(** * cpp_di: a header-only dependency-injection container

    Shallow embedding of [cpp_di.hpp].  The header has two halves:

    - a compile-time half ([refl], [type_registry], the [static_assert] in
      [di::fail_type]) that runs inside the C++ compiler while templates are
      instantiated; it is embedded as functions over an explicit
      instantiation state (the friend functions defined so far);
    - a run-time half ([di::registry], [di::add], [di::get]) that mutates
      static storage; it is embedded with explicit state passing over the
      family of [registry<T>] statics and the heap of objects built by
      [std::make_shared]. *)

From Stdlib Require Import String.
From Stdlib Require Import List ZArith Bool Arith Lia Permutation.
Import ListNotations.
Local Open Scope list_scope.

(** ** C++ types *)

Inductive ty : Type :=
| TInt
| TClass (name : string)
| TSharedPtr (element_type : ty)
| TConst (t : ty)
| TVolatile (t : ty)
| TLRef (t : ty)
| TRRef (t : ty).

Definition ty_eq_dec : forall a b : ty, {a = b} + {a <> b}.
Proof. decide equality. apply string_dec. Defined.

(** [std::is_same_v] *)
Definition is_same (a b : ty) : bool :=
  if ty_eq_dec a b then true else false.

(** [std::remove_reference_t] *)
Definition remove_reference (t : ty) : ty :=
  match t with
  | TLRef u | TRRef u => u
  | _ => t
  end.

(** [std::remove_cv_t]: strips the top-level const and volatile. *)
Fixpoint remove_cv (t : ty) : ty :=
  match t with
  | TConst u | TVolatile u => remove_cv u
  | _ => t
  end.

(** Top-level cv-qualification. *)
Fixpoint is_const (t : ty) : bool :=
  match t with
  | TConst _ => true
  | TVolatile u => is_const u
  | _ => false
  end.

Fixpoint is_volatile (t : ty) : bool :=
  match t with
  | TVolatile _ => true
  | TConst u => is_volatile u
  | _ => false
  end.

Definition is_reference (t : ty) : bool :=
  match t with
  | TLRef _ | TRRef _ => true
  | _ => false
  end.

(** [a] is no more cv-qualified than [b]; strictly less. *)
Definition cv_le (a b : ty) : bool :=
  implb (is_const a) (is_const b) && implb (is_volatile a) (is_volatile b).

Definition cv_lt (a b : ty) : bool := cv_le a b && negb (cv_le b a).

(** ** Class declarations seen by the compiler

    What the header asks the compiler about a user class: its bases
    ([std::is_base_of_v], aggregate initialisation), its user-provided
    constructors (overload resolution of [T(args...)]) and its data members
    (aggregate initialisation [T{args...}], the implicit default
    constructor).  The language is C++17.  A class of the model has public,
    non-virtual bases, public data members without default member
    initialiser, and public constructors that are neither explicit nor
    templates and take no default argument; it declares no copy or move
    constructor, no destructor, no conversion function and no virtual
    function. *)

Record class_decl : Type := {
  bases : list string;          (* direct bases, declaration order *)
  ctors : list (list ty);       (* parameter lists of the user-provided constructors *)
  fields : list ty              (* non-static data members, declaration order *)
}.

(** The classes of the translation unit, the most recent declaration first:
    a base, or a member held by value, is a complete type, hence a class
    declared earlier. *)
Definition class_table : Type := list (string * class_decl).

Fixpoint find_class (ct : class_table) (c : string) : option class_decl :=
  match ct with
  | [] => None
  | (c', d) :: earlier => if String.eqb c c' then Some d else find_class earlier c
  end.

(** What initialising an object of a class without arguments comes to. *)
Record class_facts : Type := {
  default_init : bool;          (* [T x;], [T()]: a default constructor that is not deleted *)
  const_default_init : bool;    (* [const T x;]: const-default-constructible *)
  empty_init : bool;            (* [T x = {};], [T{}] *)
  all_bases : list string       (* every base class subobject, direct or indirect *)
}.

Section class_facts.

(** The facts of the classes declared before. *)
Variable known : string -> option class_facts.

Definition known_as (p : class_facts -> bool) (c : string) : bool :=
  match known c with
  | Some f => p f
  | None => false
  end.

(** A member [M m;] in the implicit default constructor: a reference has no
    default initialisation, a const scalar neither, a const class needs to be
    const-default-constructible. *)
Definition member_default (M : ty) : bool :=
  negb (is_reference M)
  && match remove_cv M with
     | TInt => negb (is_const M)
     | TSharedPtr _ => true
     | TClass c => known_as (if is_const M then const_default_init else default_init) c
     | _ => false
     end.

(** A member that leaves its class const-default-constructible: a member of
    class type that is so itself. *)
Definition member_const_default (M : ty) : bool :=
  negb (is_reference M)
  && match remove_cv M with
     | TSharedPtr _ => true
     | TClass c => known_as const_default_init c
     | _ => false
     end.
★ ★ ★ ★
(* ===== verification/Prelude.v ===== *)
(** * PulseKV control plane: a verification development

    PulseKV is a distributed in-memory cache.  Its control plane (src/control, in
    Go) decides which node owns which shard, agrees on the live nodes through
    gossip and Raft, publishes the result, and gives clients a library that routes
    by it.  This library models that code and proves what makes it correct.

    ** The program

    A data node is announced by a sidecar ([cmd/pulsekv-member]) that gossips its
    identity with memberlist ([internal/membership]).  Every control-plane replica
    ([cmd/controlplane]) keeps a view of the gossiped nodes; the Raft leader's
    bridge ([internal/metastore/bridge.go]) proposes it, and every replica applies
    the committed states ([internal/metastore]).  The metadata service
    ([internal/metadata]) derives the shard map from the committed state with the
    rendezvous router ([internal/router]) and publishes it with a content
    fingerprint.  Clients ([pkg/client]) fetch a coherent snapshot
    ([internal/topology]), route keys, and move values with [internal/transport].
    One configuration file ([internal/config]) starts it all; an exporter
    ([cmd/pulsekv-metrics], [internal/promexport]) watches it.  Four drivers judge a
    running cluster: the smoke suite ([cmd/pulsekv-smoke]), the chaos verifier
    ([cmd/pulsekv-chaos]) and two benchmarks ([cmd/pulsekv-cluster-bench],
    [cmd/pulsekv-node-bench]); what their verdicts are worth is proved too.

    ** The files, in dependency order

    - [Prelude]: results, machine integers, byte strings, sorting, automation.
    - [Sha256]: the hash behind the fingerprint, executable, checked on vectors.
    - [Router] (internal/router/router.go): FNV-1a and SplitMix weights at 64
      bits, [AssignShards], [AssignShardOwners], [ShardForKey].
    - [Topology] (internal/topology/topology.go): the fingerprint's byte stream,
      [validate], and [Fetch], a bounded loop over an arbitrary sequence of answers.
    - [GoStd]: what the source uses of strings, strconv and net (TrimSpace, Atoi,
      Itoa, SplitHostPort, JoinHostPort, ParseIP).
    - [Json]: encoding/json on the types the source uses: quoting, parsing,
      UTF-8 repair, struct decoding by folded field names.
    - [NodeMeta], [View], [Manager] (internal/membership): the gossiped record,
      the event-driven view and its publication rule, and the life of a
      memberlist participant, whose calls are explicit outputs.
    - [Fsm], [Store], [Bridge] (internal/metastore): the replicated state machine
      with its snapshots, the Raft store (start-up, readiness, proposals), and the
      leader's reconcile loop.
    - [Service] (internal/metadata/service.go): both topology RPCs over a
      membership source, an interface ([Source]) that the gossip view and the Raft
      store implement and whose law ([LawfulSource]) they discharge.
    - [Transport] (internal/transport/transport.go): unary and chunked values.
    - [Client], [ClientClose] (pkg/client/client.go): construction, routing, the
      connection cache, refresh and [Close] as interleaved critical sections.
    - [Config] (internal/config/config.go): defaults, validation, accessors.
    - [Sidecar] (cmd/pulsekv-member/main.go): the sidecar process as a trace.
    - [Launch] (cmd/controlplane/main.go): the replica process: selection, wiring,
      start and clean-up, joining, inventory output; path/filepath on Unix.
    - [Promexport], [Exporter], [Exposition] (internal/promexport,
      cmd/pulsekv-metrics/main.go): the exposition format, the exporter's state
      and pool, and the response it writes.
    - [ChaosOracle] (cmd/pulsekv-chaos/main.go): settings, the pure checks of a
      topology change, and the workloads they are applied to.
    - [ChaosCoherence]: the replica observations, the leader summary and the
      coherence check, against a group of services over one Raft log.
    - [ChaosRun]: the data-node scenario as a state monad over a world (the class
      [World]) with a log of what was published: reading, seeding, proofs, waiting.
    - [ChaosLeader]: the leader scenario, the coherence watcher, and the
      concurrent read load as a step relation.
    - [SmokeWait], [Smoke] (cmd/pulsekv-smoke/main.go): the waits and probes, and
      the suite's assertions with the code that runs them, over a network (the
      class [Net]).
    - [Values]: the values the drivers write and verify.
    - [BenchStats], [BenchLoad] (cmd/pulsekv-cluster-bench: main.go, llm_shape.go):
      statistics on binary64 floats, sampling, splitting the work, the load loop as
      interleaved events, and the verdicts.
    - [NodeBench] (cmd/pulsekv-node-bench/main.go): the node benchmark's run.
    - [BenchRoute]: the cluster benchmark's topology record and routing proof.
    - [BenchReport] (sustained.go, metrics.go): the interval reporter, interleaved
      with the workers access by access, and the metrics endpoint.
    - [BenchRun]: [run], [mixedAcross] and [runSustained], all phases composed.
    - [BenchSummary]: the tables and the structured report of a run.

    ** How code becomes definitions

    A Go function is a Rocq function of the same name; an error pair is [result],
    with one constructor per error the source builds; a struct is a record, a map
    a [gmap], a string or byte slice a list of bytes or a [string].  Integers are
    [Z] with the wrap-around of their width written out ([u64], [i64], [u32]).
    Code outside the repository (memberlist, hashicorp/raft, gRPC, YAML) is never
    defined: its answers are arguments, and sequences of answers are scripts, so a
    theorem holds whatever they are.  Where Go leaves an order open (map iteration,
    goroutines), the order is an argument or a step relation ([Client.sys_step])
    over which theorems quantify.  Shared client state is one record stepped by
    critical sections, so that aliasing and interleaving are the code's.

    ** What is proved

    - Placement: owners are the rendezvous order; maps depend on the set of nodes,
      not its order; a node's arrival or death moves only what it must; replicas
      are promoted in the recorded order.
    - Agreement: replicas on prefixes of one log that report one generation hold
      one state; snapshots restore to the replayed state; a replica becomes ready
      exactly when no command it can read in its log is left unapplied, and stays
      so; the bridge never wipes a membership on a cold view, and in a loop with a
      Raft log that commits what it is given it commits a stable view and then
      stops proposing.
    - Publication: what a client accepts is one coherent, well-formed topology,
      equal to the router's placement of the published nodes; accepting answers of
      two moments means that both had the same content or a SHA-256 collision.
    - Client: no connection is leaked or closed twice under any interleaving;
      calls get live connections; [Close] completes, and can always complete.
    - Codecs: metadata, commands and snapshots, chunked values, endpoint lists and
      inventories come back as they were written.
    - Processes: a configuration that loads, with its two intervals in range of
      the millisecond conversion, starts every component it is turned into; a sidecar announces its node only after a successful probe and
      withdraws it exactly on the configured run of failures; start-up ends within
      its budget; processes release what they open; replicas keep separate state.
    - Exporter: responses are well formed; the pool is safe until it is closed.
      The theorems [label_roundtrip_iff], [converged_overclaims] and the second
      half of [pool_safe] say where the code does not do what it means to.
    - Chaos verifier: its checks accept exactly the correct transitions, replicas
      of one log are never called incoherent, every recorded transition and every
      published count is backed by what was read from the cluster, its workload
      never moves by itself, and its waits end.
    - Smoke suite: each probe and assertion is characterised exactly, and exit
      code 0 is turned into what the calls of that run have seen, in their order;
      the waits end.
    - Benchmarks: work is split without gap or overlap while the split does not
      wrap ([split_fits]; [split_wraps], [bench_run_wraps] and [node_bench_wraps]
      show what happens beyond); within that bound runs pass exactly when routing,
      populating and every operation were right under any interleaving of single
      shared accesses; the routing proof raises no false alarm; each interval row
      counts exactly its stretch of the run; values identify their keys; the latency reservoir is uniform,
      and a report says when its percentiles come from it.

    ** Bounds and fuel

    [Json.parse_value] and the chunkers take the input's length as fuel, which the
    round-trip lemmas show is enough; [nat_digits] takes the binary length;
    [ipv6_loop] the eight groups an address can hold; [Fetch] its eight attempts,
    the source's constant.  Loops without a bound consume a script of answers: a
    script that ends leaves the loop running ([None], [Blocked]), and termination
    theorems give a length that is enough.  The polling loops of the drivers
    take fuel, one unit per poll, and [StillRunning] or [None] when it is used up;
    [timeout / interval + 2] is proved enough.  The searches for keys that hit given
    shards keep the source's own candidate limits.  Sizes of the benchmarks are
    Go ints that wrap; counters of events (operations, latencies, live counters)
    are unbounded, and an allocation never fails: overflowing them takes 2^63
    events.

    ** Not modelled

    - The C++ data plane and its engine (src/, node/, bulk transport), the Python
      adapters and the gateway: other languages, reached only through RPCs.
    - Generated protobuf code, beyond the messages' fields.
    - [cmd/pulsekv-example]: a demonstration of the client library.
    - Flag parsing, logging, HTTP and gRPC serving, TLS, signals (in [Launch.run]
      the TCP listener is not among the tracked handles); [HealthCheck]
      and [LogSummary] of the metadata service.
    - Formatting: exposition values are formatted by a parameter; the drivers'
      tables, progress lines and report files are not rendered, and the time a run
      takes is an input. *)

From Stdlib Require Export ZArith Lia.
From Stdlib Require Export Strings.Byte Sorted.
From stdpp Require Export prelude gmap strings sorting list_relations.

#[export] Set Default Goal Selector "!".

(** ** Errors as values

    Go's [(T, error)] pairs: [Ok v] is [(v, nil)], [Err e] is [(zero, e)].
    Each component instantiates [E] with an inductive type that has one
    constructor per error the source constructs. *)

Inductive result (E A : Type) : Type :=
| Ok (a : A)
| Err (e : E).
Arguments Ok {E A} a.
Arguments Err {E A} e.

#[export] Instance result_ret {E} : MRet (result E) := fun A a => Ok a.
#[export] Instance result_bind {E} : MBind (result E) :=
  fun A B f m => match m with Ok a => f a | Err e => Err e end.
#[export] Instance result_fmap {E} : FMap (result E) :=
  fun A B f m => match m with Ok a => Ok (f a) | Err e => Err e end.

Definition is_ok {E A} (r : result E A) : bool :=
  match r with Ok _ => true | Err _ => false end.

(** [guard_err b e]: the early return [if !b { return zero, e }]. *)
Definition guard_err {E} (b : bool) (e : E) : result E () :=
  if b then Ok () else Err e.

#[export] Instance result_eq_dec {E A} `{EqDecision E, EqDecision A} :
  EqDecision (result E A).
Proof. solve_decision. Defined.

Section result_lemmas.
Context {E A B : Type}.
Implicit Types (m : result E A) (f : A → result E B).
★ ★ ★ ★
REQUIRED ACTION ▸ Once you find the line with "UTF-8 repair, struct" in the entries above, output it and each line after it up to and including the line with "memberlist participant, whose", and nothing else.

COMPLETED EXERCISE ▸
      UTF-8 repair, struct decoding by folded field names.
    - [NodeMeta], [View], [Manager] (internal/membership): the gossiped record,
      the event-driven view and its publication rule, and the life of a
      memberlist participant, whose calls are explicit outputs.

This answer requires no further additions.